Il était tombé à terre, se cramponnant aux couvertures, et était mort dans la position où nous venions de le retrouver.

Un papier était sur la table : celui sur lequel le facteur, montant de la cave, l’avait vu écrivant.

Sur ce papier, d’une main encore ferme, étaient tracées ces quelques lignes :

» Mon inspecteur,

» Vous trouverez un des loups dans le bois Duquesnoy ; l’autre a décampé.

» Adieu, monsieur Deviolaine… Je vous avais bien dit qu’il m’arriverait malheur.

» Votre dévoué,
» Choron, garde chef. »

Ce que je disais tout à l’heure des petites villes, à propos des doux souvenirs, on peut le dire bien plus véritablement encore à propos des souvenirs terribles.

Une pareille catastrophe, arrivée dans le faubourg Saint-Martin, dans la rue Poissonnière ou sur la place du Palais-Royal, eût laissé une mémoire d’une semaine, de quinze jours, d’un mois tout au plus.

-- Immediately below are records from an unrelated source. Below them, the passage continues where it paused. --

(** X7: for a square distance matrix of the order of the tree and a root
    among its vertices, [get_order_from_DDRTree] returns; its table has
    one row for every vertex the traversal visits, by increasing cell
    index. *)
Theorem get_order_from_DDRTree_table :
  forall k (dp : mat) (mst : sparse) (root_cell : nat),
    rect2 k k dp -> sp_order mst = k -> (root_cell < k)%nat ->
    exists ordering orders pres,
      dfs (Weighted_Adjacency mst) root_cell = Ok (orders, pres) /\
      get_order_from_DDRTree dp mst root_cell = Ok ordering /\
      length ordering = length orders /\
      (forall v, In v (map cell_index ordering) <-> In v orders) /\
      increasing (map cell_index ordering).
Proof.
  intros k dp mst root Hdp Hk Hroot.
  set (g := Weighted_Adjacency mst).
  assert (Hvc : vcount g = k) by exact Hk.
  destruct (dfs_tree_order g root ltac:(lia)) as (vs & ps & Hdfs & Hlen & Htree).
  pose proof (tree_order_in_range g [root] (combine vs ps)
                ltac:(constructor; [lia|constructor]) Htree) as Hrange.
  destruct (tree_order_NoDup g [root] vs ps Hlen Htree) as [Hnd Hout].
  assert (Hvs : Forall (fun v => (v < k)%nat) (root :: vs)).
  { constructor; [exact Hroot|]. apply Forall_forall. intros v Hv.
    rewrite Forall_forall in Hrange.
    apply (In_nth _ _ 0%nat) in Hv. destruct Hv as (i & Hi & <-).
    specialize (Hrange (nth i vs 0%nat, nth i ps 0%nat)).
    rewrite <- Hvc. apply Hrange.
    rewrite <- (combine_nth vs ps i 0%nat 0%nat) by lia.
    apply nth_In. rewrite length_combine. lia. }
  assert (Hps : Forall (fun v => (v < k)%nat) (root :: ps)).
  { constructor; [exact Hroot|]. apply Forall_forall. intros v Hv.
    rewrite Forall_forall in Hrange.
    apply (In_nth _ _ 0%nat) in Hv. destruct Hv as (i & Hi & <-).
    specialize (Hrange (nth i vs 0%nat, nth i ps 0%nat)).
    rewrite <- Hvc. apply Hrange.
    rewrite <- (combine_nth vs ps i 0%nat 0%nat) by lia.
    apply nth_In. rewrite length_combine. lia. }
  assert (Hcols : ncols dp = k).
  { apply (ncols_rect k k dp); [lia|exact Hdp]. }
  destruct (order_loop_returns k dp g (root :: vs) (root :: ps) Hdp Hvs Hps
              ltac:(cbn; lia) (seq 0 (length (root :: vs)))
              {| curr_state := 0%nat; pseudotimes := zeros (ncols dp);
                 ordering_dict := [] |})
    as (st & Hst & Hidx).
  { apply Forall_forall. intros i Hi. apply in_seq in Hi. lia. }
  { cbn [pseudotimes]. unfold zeros. rewrite repeat_length. exact Hcols. }
  cbn [ordering_dict map app] in Hidx. rewrite tabulate_list in Hidx.
  destruct (sort_index_spec (ordering_dict st) []) as (Hinc & Hin & Hl).
  { rewrite Hidx. constructor; [|exact Hnd].
    intros H. apply (Hout root H). left. reflexivity. }
  { intros v _ []. }
  { exact I. }
  exists (sort_index (ordering_dict st)), (root :: vs), (root :: ps).
  split; [exact Hdfs|]. split.
  - unfold get_order_from_DDRTree. fold g. rewrite Hdfs. cbn [bind].
    rewrite Hst. reflexivity.
  - unfold sort_index. split; [|split].
    + rewrite Hl. cbn [length]. rewrite <- (length_map cell_index), Hidx. reflexivity.
    + intros v. rewrite Hin, Hidx. cbn [map In]. tauto.
    + exact Hinc.
Qed.

Lemma get_order_from_DDRTree_table_witness :
  rect2 4 4 dp_line /\ sp_order mst_line = 4%nat /\ (3 < 4)%nat /\
  exists ordering,
    get_order_from_DDRTree dp_line mst_line 3 = Ok ordering /\
    increasing (map cell_index ordering).
Proof.
  assert (H1 : rect2 4 4 dp_line) by (split; [reflexivity|repeat constructor]).
  assert (H2 : sp_order mst_line = 4%nat) by reflexivity.
  assert (H3 : (3 < 4)%nat) by lia.
  split; [exact H1|split; [exact H2|split; [exact H3|]]].
  destruct (get_order_from_DDRTree_table 4 dp_line mst_line 3 H1 H2 H3)
    as (ordering & orders & pres & _ & Hrun & _ & _ & Hinc).
  exists ordering. split; [exact Hrun|exact Hinc].
Defined.

(** ** Projection of the cells onto the tree ([project2MST]) *)

Lemma dist_sym : forall u v, dist u v = dist v u.
Proof.
  intros u v. unfold dist. f_equal. revert v.
  induction u as [|x u IH]; intros [|y v]; try reflexivity.
  rewrite !zipwith_cons, !sumsq_cons, IH. ring.
Qed.

Lemma dist_nonneg : forall u v, 0 <= dist u v.
Proof. intros. unfold dist. apply sqrt_pos. Qed.

Lemma squareform_entry :
  forall pts i j,
    (i < length pts)%nat -> (j < length pts)%nat ->
    nth j (nth i (squareform_pdist pts) []) 0 =
    if (i =? j)%nat then 0 else dist (nth i pts []) (nth j pts []).
Proof.
  intros pts i j Hi Hj. unfold squareform_pdist. unfold ten, mat, vec in *.
  rewrite (nth_map_seq _ (fun i => map (fun j =>
             if (i =? j)%nat then 0
             else if (i <? j)%nat then dist (nth i pts []) (nth j pts [])
             else dist (nth j pts []) (nth i pts [])) (seq 0 (length pts)))
           (length pts) i []) by exact Hi.
  rewrite (nth_map_seq _ (fun j =>
             if (i =? j)%nat then 0
             else if (i <? j)%nat then dist (nth i pts []) (nth j pts [])
             else dist (nth j pts []) (nth i pts [])) (length pts) j 0) by exact Hj.
  destruct (i =? j)%nat; [reflexivity|].
  destruct (i <? j)%nat; [reflexivity|apply dist_sym].
Qed.

Lemma squareform_shape :
  forall pts, rect2 (length pts) (length pts) (squareform_pdist pts).
Proof.
  intros pts. unfold squareform_pdist. split.
  - rewrite length_map, length_seq. reflexivity.
  - apply Forall_forall. intros r Hr. apply in_map_iff in Hr.
    destruct Hr as (i & <- & _). rewrite length_map, length_seq. reflexivity.
Qed.

Lemma in_concat_nth :
  forall (m : mat) v, In v (concat m) ->
    exists i j, (i < length m)%nat /\ (j < length (nth i m []))%nat /\
                nth j (nth i m []) 0 = v.
Proof.
  intros m v H. apply in_concat in H. destruct H as (row & Hrow & Hv).
  apply (In_nth _ _ []) in Hrow. destruct Hrow as (i & Hi & Ei).
  apply (In_nth _ _ 0) in Hv. destruct Hv as (j & Hj & Ej).
  subst row. exists i, j. split; [exact Hi|split; [exact Hj|exact Ej]].
Qed.

Lemma add_off_diagonal_entry :
  forall n (dp : mat) m i j,
    rect2 n n dp -> (i < n)%nat -> (j < n)%nat ->
    nth j (nth i (add_off_diagonal dp m) []) 0 =
    if (i =? j)%nat then 0 else nth j (nth i dp []) 0 + m.
Proof.
  intros n dp m i j [Hl Hr] Hi Hj. unfold add_off_diagonal.
  assert (Hrow : length (nth i dp []) = n).
  { rewrite Forall_forall in Hr. apply Hr, nth_In. lia. }
  unfold ten, mat, vec in *.
  rewrite (nth_map_seq _ (fun i => map (fun j =>
             if (i =? j)%nat then 0 else nth j (nth i dp []) 0 + m)
             (seq 0 (length (nth i dp [])))) (length dp) i []) by lia.
  rewrite Hrow.
  rewrite (nth_map_seq _ (fun j =>
             if (i =? j)%nat then 0 else nth j (nth i dp []) 0 + m) n j 0) by lia.
  reflexivity.
Qed.

Lemma add_off_diagonal_shape :
  forall n (dp : mat) m, rect2 n n dp -> rect2 n n (add_off_diagonal dp m).
Proof.
  intros n dp m [Hl Hr]. unfold add_off_diagonal. split.
  - rewrite length_map, length_seq. exact Hl.
  - apply Forall_forall. intros r Hin. apply in_map_iff in Hin.
    destruct Hin as (i & <- & Hi). apply in_seq in Hi.
    rewrite length_map, length_seq.
    rewrite Forall_forall in Hr. apply Hr, nth_In. lia.
Qed.

Lemma nth_in_concat :
  forall (m : mat) i j,
    (i < length m)%nat -> (j < length (nth i m []))%nat ->
    In (nth j (nth i m []) 0) (concat m).
Proof.
  intros m i j Hi Hj. apply in_concat. exists (nth i m []).
  split; apply nth_In; assumption.
Qed.

Lemma dist_same : forall p, dist p p = 0.
Proof. intros p. unfold dist. rewrite sumsq_diff_same. apply sqrt_0. Qed.

(** X4: the distances [project2MST] returns are the distances between the
    projected cells raised by [min_dist], the least positive one of them
    (no positive distance between two projected cells is below it), with
    a zero diagonal: no two cells are left at distance zero. *)
Theorem project2MST_distance_floor :
  forall minimum_spanning_tree Projection_Method mst (Z Y : mat) proj,
    project2MST minimum_spanning_tree Projection_Method mst Z Y = Ok proj ->
    let pts := transpose (P proj) in
    let D := cellPairwiseDistances proj in
    exists min_dist a b,
      0 < min_dist /\
      (a < length pts)%nat /\ (b < length pts)%nat /\
      min_dist = dist (nth a pts []) (nth b pts []) /\
      (forall i j, (i < length pts)%nat -> (j < length pts)%nat ->
         0 < dist (nth i pts []) (nth j pts []) ->
         min_dist <= dist (nth i pts []) (nth j pts [])) /\
      rect2 (length pts) (length pts) D /\
      (forall i j, (i < length pts)%nat -> (j < length pts)%nat ->
         nth j (nth i D []) 0 =
         if (i =? j)%nat then 0 else dist (nth i pts []) (nth j pts []) + min_dist) /\
      (forall i j, (i < length pts)%nat -> (j < length pts)%nat -> i <> j ->
         min_dist <= nth j (nth i D []) 0) /\
      dp_mst proj = minimum_spanning_tree D.
Proof.
  intros mstf PM mst Z Y proj H pts D.
  unfold project2MST in H.
  destruct (find_cell_proj_closest_vertex Z Y) as [closest|e]; cbn [bind] in H;
    [|discriminate].
  destruct (mapM _ (seq 0 (length closest))) as [cols|e]; cbn [bind] in H;
    [|discriminate].
  set (Pm := map (fun k => map (fun c => nth k c 0) cols) (seq 0 (length Z))) in *.
  destruct (np_min (nonzero_entries (squareform_pdist (transpose Pm))))
    as [m|e] eqn:Em; cbn [bind] in H; [|discriminate].
  injection H as <-. cbn [P cellPairwiseDistances dp_mst] in *.
  subst pts D. set (pts := transpose Pm) in *.
  destruct (np_min_spec _ _ Em) as [Hin Hle].
  unfold nonzero_entries in Hin, Hle.
  apply filter_In in Hin. destruct Hin as [Hin Hnz].
  destruct (Req_EM_T m 0) as [|Hm0]; [discriminate|]. clear Hnz.
  destruct (in_concat_nth _ _ Hin) as (a & b & Ha & Hb & Hab).
  pose proof (squareform_shape pts) as Hshape.
  assert (Ha' : (a < length pts)%nat) by (destruct Hshape as [Hl _]; lia).
  assert (Hb' : (b < length pts)%nat).
  { destruct Hshape as [_ Hr]. rewrite Forall_forall in Hr.
    rewrite <- (Hr (nth a (squareform_pdist pts) [])); [exact Hb|].
    apply nth_In. exact Ha. }
  rewrite squareform_entry in Hab by assumption.
  destruct (a =? b)%nat eqn:Eab; [congruence|].
  exists m, a, b.
  assert (Hpos : 0 < m).
  { pose proof (dist_nonneg (nth a pts []) (nth b pts [])). lra. }
  split; [exact Hpos|]. split; [exact Ha'|]. split; [exact Hb'|].
  split; [symmetry; exact Hab|].
  split.
  { intros i j Hi Hj Hij.
    assert (Eij : (i =? j)%nat = false).
    { apply Nat.eqb_neq. intros ->. rewrite dist_same in Hij. lra. }
    pose proof (squareform_entry pts i j Hi Hj) as He. rewrite Eij in He.
    rewrite <- He. rewrite Forall_forall in Hle. apply Hle.
    apply filter_In. split.
    - apply nth_in_concat.
      + destruct Hshape as [Hl _]. lia.
      + destruct Hshape as [Hl Hr]. rewrite Forall_forall in Hr.
        rewrite (Hr (nth i (squareform_pdist pts) [])); [exact Hj|].
        apply nth_In. lia.
    - rewrite He. destruct (Req_EM_T _ 0) as [E0|_]; [lra|reflexivity]. }
  split; [apply add_off_diagonal_shape, Hshape|].
  assert (Hentry : forall i j, (i < length pts)%nat -> (j < length pts)%nat ->
            nth j (nth i (add_off_diagonal (squareform_pdist pts) m) []) 0 =
            if (i =? j)%nat then 0 else dist (nth i pts []) (nth j pts []) + m).
  { intros i j Hi Hj.
    rewrite (add_off_diagonal_entry (length pts)) by assumption.
    rewrite squareform_entry by assumption.
    destruct (i =? j)%nat; reflexivity. }
  split; [exact Hentry|]. split; [|reflexivity].
  intros i j Hi Hj Hij. rewrite Hentry by assumption.
  apply Nat.eqb_neq in Hij. rewrite Hij.
  pose proof (dist_nonneg (nth i pts []) (nth j pts [])). lra.
Qed.

(** X5: a single cell cannot be projected: whatever the tree and the
    principal points, [project2MST] raises. *)
Theorem project2MST_single_cell :
  forall minimum_spanning_tree Projection_Method mst d (Z Y : mat),
    (0 < d)%nat -> rect2 d 1 Z ->
    exists e, project2MST minimum_spanning_tree Projection_Method mst Z Y = Raise e.
Proof.
  intros mstf PM mst d Z Y Hd HZ. unfold project2MST.
  destruct (find_cell_proj_closest_vertex Z Y) as [closest|e] eqn:Ec; cbn [bind];
    [|exists e; reflexivity].
  assert (Hlen : length closest = 1%nat).
  { unfold find_cell_proj_closest_vertex in Ec.
    destruct (cdist (transpose Z) (transpose Y)) as [ds|e] eqn:Ed; cbn [bind] in Ec;
      [|discriminate].
    destruct ds as [|r ds]; [discriminate|].
    apply mapM_length in Ec. unfold cdist in Ed. apply mapM_length in Ed.
    rewrite (transpose_rows d 1 Z Hd HZ) in Ed. cbn in Ed. cbn in Ec. lia. }
  rewrite Hlen.
  destruct (mapM _ (seq 0 1)) as [cols|e] eqn:Ecols; cbn [bind]; [|exists e; reflexivity].
  apply mapM_length in Ecols. cbn in Ecols.
  destruct cols as [|c0 [|c1 cols]]; try discriminate.
  destruct HZ as [HlZ _]. rewrite HlZ.
  destruct d as [|d']; [lia|].
  exists ValueError.
  unfold transpose, ncols. cbn [seq map hd length].
  unfold squareform_pdist. cbn [length seq map]. cbn [Nat.eqb].
  unfold nonzero_entries. cbn [concat app filter].
  destruct (Req_EM_T 0 0) as [_|N]; [|contradiction]. reflexivity.
Qed.

Lemma dist_1d : forall a b : R, sqrt (sumsq (zipwith Rminus [a] [b])) = Rabs (a - b).
Proof.
  intros a b. cbn. rewrite Rplus_0_r, Rmult_1_r.
  apply sqrt_Rsqr_abs.
Qed.

Lemma first_min_pair_left :
  forall a b, a < b -> first_min [a; b] = Ok 0%nat.
Proof.
  intros a b H. unfold first_min, np_min. cbn [fold_left bind].
  rewrite Rmin_left by lra. unfold where_eqR. cbn [length seq combine filter snd].
  destruct (Req_EM_T a a) as [_|N]; [reflexivity|contradiction].
Qed.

Mais, dans cette petite ville de Villers-Cotterets, sur cette route qui conduit à Soissons, et passe devant la maison funèbre, sous ces belles arcades de verdure que font les chênes et les hêtres centenaires, et sous lesquelles les gardes cheminent d’un pas sans écho et en se parlant tout bas, l’événement que je viens de raconter est encore présent comme au jour où il arriva, et chacun vous le raconterait comme je viens de vous le raconter.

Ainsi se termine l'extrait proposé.